The task:
After locating "destruct (select _" in the listing below, copy that line and each one after it exactly, ending with the line that has "filter_app, El. f_equal.".

Records to use Block Start

(** Replacing the limits of a key is all or nothing, and touches no other
    key: on success the key has exactly the given limits, in their order, all
    of them supported and positive; otherwise the limits are as they were. *)
Theorem limits_replaced_atomically ops runs key_id limits :
  let t := run_ops empty_tables ops in
  let '(result, t') := replace_api_key_limits runs key_id limits t in
  match result with
  | None => api_key_limits t' = api_key_limits t
  | Some _ =>
      exists r, r ∈ rows (api_keys t') /\ k_key_id r = key_id /\ forallb valid_limit limits = true /\
        (limit_input_of <$> of_key (k_id r) t') = (input_fields <$> limits) /\
        (forall pk, pk <> k_id r -> of_key pk t' = of_key pk t)
  end.
Proof.
  intros t. pose proof (run_wf ops : keys_wf t) as Hw. unfold replace_api_key_limits.
  destruct (ensure_rest runs t Hw) as [El _]. destruct (ensure_api_key_schema runs t) as [ok t']. cbn [snd] in El.
  destruct ok; cbn [negb]; [|done]. unfold find_api_key_pk. destruct (runs FindKey); [|done].
  destruct (select _ (api_keys t')) as [r|] eqn:Es; cbn [fmap option_fmap option_map]; [|done].
  apply select_some in Es as [Hr Hk]. bool_hyps. destruct (forallb valid_limit limits) eqn:Hv; cbn [negb]; [|done].
  destruct (negb (runs Begin) || _); [done|]. destruct (insert_limits _ _ _ _) as [l|] eqn:Ei; [|done].
  destruct (runs Commit); cbn [negb]; [|done].
  apply insert_limits_rows in Ei as (new & Er & Hp & Hf). cbn [delete_where snd rows] in Er.
  assert (forall pk, of_key pk (set_limits l t') = (if pk =? k_id r then [] else of_key pk t) ++
    (if pk =? k_id r then new else [])) as Hof.
  { intros pk. unfold of_key, select_all. cbn [set_limits api_key_limits]. rewrite Er, filter_app, El. f_equal.
    - rewrite list_filter_filter. destruct (Z.eqb_spec pk (k_id r)) as [->|Hne].
      + apply filter_none. intros x _ [? ?]. congruence.
      + apply list_filter_iff. intros x. destruct (Z.eqb_spec (l_api_key_id x) pk) as [->|].
        * by rewrite (proj2 (Z.eqb_neq pk (k_id r))).
        * split; [by intros [? ?]|done].
    - clear - Hp. induction Hp as [|x new Hx _ IH]; [by destruct (_ =? _)|]. rewrite filter_cons, IH.
      rewrite Hx, (Z.eqb_sym (k_id r)). by destruct (pk =? k_id r). }
  exists r. split_and!; [done|done|done|..].
  - by rewrite Hof, Z.eqb_refl.
  - intros pk Hpk. rewrite Hof, (proj2 (Z.eqb_neq _ _)) by done. by rewrite app_nil_r.
Qed.
(** An issued key works: when the creation of a key reports success, the
    secret it returns opens the proxy until the key expires, in every
    [Authorization] that bears it, and with the policy that was asked for: the
    trimmed models, sorted, the trimmed model and the normalised effort. *)
Theorem issued_key_opens get_time ops runs opened guard request key_uuid random now later :
  let t := run_ops empty_tables ops in
  let models := normalize_allowed_models (request_allowed_models request) in
  let '(response, t') := create_api_key_controller runs opened guard request key_uuid random now t in
  Forall (fun c => isspace c = false) (sodium_bin2base64 random) -> models_written models ->
  is_api_key_expired get_time (request_expires_at request) later = false ->
  response_status response = 201 ->
  exists r effort,
    bearer_token [($"Authorization", $"Bearer " ++ response_key response)] = Some (response_key response) /\
    holds_key get_time (response_key response) later t' r /\
    normalize_effort (request_enforced_reasoning_effort request) = Some effort /\
    policy_of_row r =
      mkPolicy (Some key_uuid) models (normalize_optional_slug (request_enforced_model request)) (present effort).
Proof.
  intros t models. pose proof (run_wf ops : keys_wf t) as Hw. unfold create_api_key_controller.
  destruct (check_access opened guard) as [refusal|] eqn:Ea.
  { intros _ _ _ Hs. exfalso. revert Ea Hs. unfold check_access, guard_response, check_linearizable_read_access.
    repeat case_match; intros [= <-]; done. }
  destruct (bool_decide (trim_ascii (request_name request) = [])); [done|]. fold models.
  destruct (validate_model_enforcement _ models); cbn [negb]; [|done].
  destruct (normalize_effort _) as [effort|]; [|done]. destruct (normalize_limits _) as [rules|]; [|done].
  destruct (issue_api_key_material random) as [material|] eqn:Em; [|done].
  destruct (create_api_key _ _ _ _ _ _ _ _ _ _ t) as [[created|] t1] eqn:Ec; [|done].
  apply create_stores in Ec as (Hw1 & Hid & Hh & r & i & p & Hr & ->); [|done].
  destruct (if bool_decide (rules = []) then _ else _) as [stored t2] eqn:El.
  assert (keys_stay t1 t2 /\ keys_wf t2) as [Hs2 Hw2].
  { revert El. case_bool_decide; [intros [= _ <-]; split; [by apply keys_stay_refl|done]|]. intros El.
    pose proof (replace_stay runs (ApiKeys.key_id created) rules t1 Hw1) as Hs.
    pose proof (replace_good runs (ApiKeys.key_id created) rules t1 Hw1) as [Hg _]. by rewrite El in Hs, Hg. }
  destruct stored; [|done]. pose proof (get_stay runs (ApiKeys.key_id created) t2 Hw2) as Hs3.
  destruct (get_api_key_by_key_id _ _ t2) as [[refreshed|] t3]; [|done]. cbn [snd response_status response_key] in *.
  intros Hclean Hmod Hexp _. destruct (keys_stay_trans _ _ _ Hs2 Hs3 _ Hr) as (r' & Hr' & Er').
  unfold issue_api_key_material in Em. destruct (negb sodium_ready); [done|]. apply bind_Some in Em as (hash & Ehash & [= <-]).
  cbn [plain_key material_hash] in *. exists r', effort. split; [|split; [|split; [done|]]].
  - apply bearer_of_key; [|done]. by repeat (apply Forall_cons; split; [done|]).
  - by destruct Er' as [->| ->]; split_and!.
  - destruct Er' as [->| ->]; unfold policy_of_row; cbn;
      rewrite models_roundtrip by done; by rewrite present_slug, present_twice.
Qed.
Lemma client_ip_unforgeable_witness :
  resolve_connection_client_ip sample_forwarded (Some $"0a000001") true sample_proxies = Some $"cb007107".
Proof.
  destruct (client_ip_unforgeable sample_forwarded $"0a000001" true sample_proxies $"c0000201" $"cb007107, 0a000002"
    [$"c0000201"] [$"cb007107"; $"0a000002"]) as [_ H].
  apply (H eq_refl eq_refl eq_refl [] $"cb007107" [$"0a000002"]); [reflexivity|vm_compute; reflexivity|].
  intros proxy [->|[->|Hn%elem_of_nil]%elem_of_cons]%elem_of_cons; [vm_compute; reflexivity|vm_compute; reflexivity|destruct Hn].
Defined.

(** One address is allowed; the theorem says what a second addition and the
    test of a client do. *)
Definition sample_ops : list ((FirewallStatement -> bool) * Z * firewall_op) := [(fun _ => true, 1000, AddIp $"0a000001")].

Lemma firewall_refines_set_witness :
  normalize_ip_address $"0a000001" = Some $"0a000001" /\
  admits (allowed_ips (run_firewall sample_ops)) (Some $"0a000001").
Proof.
  pose proof (firewall_refines_set sample_ops (fun _ => true) $"0b000001" 2000 (Some $"0a000001")) as H.
  cbv zeta in H.
  destruct (add_firewall_allowlist_ip _ _ _ _) as [[added created] t1].
  destruct (delete_firewall_allowlist_ip _ _ _) as [deleted t2].
  destruct H as (_ & _ & _ & Ha & _). split; [vm_compute; reflexivity|]. apply Ha. vm_compute. reflexivity.
Defined.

Records to use Block End

Answer to this task:
  destruct (select _ (api_keys t')) as [r|] eqn:Es; cbn [fmap option_fmap option_map]; [|done].
  apply select_some in Es as [Hr Hk]. bool_hyps. destruct (forallb valid_limit limits) eqn:Hv; cbn [negb]; [|done].
  destruct (negb (runs Begin) || _); [done|]. destruct (insert_limits _ _ _ _) as [l|] eqn:Ei; [|done].
  destruct (runs Commit); cbn [negb]; [|done].
  apply insert_limits_rows in Ei as (new & Er & Hp & Hf). cbn [delete_where snd rows] in Er.
  assert (forall pk, of_key pk (set_limits l t') = (if pk =? k_id r then [] else of_key pk t) ++
    (if pk =? k_id r then new else [])) as Hof.
  { intros pk. unfold of_key, select_all. cbn [set_limits api_key_limits]. rewrite Er, filter_app, El. f_equal.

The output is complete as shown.